Acute respiratory distress syndrome (ARDS) and pneumonia have a great impact on the treatment regimen of polytraumatized patients with severe chest trauma. The objective of our study was to determine whether biomarker levels assessed shortly after multiple trauma may predict the occurrence of these conditions. Our patient population included 71 men and 30 women (mean age, 40.3 ± 15.8 years) with an Injury Severity Score that ranged from 17 to 59 and an Abbreviated Injury Scale Thorax of at least 3. They were admitted to our level I trauma center within one post-traumatic hour and survived for at least 24 hours after the trauma occurred. Thirty-five patients developed ARDS, 30 patients pneumonia and 21 patients both. Five individuals died during hospitalization.
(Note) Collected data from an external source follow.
(** The loop of [SendString] sends the characters of the string up to its
    end or up to the bound, whichever comes first. *)
Lemma SendString_loop_sent abi maxlen s : forall result h,
  0 <= result -> SendString_bound abi maxlen <= 65535 ->
  let n := Nat.min (strlen s) (Z.to_nat (SendString_bound abi maxlen - result)) in
  fst (SendString_loop abi s maxlen result h) = result + Z.of_nat n /\
  sent (trace (snd (SendString_loop abi s maxlen result h)))
  = sent (trace h) ++ map to_uint8 (take n s) /\
  transfers (snd (SendString_loop abi s maxlen result h)) = (transfers h + n)%nat.
Proof.
  induction s as [|c s IH]; intros result h Hres Hbound; cbn [SendString_loop strlen].
  - rewrite SendString_continue_bound.
    destruct (result <? _); cbn; rewrite app_nil_r; repeat split; lia.
  - rewrite SendString_continue_bound.
    destruct (Z.ltb_spec result (SendString_bound abi maxlen)) as [Hlt|Hge].
    + destruct (Z.eqb_spec c 0) as [->|Hc].
      * cbn. rewrite app_nil_r. repeat split; lia.
      * assert (Hr : to_uint16 (result + 1) = result + 1)
          by (apply to_uint16_id; unfold is_uint16; lia).
        rewrite bind_run, Hr.
        destruct (IH (result + 1) (snd (Send8 c h)) ltac:(lia) Hbound)
          as (IH1 & IH2 & IH3).
        replace (Z.to_nat (SendString_bound abi maxlen - result))
          with (S (Z.to_nat (SendString_bound abi maxlen - (result + 1)))) by lia.
        cbn [Nat.min take map].
        rewrite IH1, IH2, IH3, Send8_sent, Send8_transfers, <- app_assoc.
        repeat split; try reflexivity; lia.
    + replace (Z.to_nat (SendString_bound abi maxlen - result)) with O by lia.
      rewrite Nat.min_0_r. cbn. rewrite app_nil_r. repeat split; lia.
Qed.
The levels of five selected biomarkers, which were identified by a literature search, were assessed at admission (initial levels) and on day 2 after trauma. We performed comparisons of medians, logistic regression analyses and receiver operating characteristic analyses for initial and day-2 levels of each biomarker. With regard to ARDS, initial levels of cytokeratin fragment 21-1, the soluble fragment of cytokeratin 19 (CYFRA21-1) and of the club cell protein 16 (CC16) provided significant results in each statistical analysis. With regard to pneumonia, each statistical analysis supplied significant results for both initial and day-2 levels of CYFRA21-1 and CC16. Consistently, initial CYFRA21-1 levels were identified as the most promising predictor of ARDS, whereas day-2 CC16 levels have to be considered as most appropriate for predicting pneumonia. CYFRA21-1 levels exceeding cut-off value of 1.85 ng/ml and 2.49 ng/ml in the serum shortly after multiple injury occurred may identify polytraumatized patients at risk for ARDS and pneumonia, respectively. However, CC16 levels exceeding 30.51 ng/ml on day 2 may allow a firmer diagnosis for the development of pneumonia.